Material supplied:
---------------
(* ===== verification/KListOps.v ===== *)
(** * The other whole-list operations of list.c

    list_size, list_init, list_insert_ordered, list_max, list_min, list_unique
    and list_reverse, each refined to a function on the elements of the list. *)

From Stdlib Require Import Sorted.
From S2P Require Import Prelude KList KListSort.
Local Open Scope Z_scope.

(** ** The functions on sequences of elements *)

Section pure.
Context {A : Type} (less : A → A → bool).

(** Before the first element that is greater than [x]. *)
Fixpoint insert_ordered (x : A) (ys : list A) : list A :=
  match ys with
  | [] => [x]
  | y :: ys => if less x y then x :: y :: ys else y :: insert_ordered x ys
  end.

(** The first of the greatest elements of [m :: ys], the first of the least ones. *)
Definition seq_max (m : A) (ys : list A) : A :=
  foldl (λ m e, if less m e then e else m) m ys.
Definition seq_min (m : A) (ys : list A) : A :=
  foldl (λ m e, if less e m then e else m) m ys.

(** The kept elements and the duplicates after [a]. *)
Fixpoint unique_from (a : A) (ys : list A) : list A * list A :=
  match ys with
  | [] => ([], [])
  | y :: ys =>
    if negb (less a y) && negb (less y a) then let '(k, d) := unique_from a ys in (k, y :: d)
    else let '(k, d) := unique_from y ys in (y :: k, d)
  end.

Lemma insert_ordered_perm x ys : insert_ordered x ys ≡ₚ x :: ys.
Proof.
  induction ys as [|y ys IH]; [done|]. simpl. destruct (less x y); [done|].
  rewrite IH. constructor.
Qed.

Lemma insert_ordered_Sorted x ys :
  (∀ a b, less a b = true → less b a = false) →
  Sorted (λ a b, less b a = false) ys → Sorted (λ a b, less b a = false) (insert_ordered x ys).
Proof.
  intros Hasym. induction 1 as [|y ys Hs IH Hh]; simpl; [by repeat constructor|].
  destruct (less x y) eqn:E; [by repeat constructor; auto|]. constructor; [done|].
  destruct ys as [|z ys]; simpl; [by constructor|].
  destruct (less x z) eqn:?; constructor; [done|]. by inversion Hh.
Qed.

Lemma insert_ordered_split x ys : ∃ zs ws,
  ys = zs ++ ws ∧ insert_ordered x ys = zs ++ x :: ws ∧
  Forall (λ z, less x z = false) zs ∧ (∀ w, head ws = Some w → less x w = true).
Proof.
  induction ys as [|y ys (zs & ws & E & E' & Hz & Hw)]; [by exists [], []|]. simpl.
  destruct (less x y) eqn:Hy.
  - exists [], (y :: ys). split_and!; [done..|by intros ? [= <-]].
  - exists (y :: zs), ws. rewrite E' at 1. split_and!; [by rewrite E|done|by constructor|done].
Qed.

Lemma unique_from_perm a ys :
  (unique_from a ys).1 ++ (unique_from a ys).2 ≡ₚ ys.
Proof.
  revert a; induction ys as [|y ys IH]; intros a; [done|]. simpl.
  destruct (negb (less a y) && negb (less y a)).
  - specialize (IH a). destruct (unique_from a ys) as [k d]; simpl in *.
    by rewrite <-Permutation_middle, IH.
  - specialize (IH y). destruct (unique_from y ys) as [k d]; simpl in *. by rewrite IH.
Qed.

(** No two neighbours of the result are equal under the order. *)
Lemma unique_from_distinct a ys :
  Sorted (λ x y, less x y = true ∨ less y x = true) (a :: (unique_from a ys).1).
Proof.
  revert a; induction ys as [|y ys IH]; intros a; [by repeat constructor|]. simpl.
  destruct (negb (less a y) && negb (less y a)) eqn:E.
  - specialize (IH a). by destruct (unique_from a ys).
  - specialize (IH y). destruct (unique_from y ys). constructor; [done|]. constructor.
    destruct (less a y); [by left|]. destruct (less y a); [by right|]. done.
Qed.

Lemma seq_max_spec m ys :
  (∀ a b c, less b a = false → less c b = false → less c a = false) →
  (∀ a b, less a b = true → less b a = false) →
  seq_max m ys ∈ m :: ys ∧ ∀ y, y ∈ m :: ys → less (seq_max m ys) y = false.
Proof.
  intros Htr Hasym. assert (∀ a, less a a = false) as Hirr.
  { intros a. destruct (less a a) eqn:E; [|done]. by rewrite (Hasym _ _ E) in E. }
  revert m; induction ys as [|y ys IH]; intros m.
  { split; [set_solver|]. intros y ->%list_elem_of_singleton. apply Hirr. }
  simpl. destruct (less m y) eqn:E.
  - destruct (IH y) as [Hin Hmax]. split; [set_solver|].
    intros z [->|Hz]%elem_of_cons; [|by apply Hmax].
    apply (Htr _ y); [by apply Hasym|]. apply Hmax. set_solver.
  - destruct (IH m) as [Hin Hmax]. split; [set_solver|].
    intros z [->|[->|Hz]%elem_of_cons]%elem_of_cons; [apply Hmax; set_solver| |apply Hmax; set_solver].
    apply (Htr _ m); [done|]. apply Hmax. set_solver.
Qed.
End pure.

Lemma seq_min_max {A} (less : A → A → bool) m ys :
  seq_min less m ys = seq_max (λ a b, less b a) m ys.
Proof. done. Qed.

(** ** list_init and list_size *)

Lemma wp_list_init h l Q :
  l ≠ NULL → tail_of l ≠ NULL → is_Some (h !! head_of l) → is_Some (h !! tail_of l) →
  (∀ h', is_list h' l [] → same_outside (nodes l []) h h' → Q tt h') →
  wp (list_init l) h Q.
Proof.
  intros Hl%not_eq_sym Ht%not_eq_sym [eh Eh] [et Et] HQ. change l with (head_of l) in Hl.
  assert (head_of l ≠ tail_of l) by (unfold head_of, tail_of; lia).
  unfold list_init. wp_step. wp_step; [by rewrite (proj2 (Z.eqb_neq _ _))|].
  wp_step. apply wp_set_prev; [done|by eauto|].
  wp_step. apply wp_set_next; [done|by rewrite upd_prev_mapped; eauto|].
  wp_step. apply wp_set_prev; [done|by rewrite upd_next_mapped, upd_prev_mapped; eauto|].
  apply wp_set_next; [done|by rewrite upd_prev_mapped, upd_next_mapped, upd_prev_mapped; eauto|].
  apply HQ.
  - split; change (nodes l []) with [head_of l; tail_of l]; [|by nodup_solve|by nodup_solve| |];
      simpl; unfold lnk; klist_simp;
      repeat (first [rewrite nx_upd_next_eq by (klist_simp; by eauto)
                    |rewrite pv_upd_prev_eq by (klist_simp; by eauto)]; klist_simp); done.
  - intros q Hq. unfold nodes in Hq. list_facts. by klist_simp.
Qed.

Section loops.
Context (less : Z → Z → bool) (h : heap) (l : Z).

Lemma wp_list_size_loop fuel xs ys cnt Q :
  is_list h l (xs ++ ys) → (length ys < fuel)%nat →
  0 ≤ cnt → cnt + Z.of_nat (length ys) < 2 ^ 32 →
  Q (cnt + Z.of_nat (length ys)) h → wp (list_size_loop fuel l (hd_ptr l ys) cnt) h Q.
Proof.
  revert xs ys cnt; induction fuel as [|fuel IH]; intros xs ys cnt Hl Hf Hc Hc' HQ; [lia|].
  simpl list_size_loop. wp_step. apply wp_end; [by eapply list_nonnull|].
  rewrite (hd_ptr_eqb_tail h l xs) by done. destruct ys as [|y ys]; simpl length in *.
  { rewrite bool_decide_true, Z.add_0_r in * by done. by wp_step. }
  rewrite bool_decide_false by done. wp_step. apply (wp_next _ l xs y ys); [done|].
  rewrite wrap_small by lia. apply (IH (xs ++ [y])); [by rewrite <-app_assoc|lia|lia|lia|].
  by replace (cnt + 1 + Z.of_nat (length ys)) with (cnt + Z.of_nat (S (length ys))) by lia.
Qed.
---------------
Problem to work on: Among the lines of the listing above, which ones contain the word "repeat"? Show them.

Reply:
  intros Hasym. induction 1 as [|y ys Hs IH Hh]; simpl; [by repeat constructor|].
  destruct (less x y) eqn:E; [by repeat constructor; auto|]. constructor; [done|].
  revert a; induction ys as [|y ys IH]; intros a; [by repeat constructor|]. simpl.
      repeat (first [rewrite nx_upd_next_eq by (klist_simp; by eauto)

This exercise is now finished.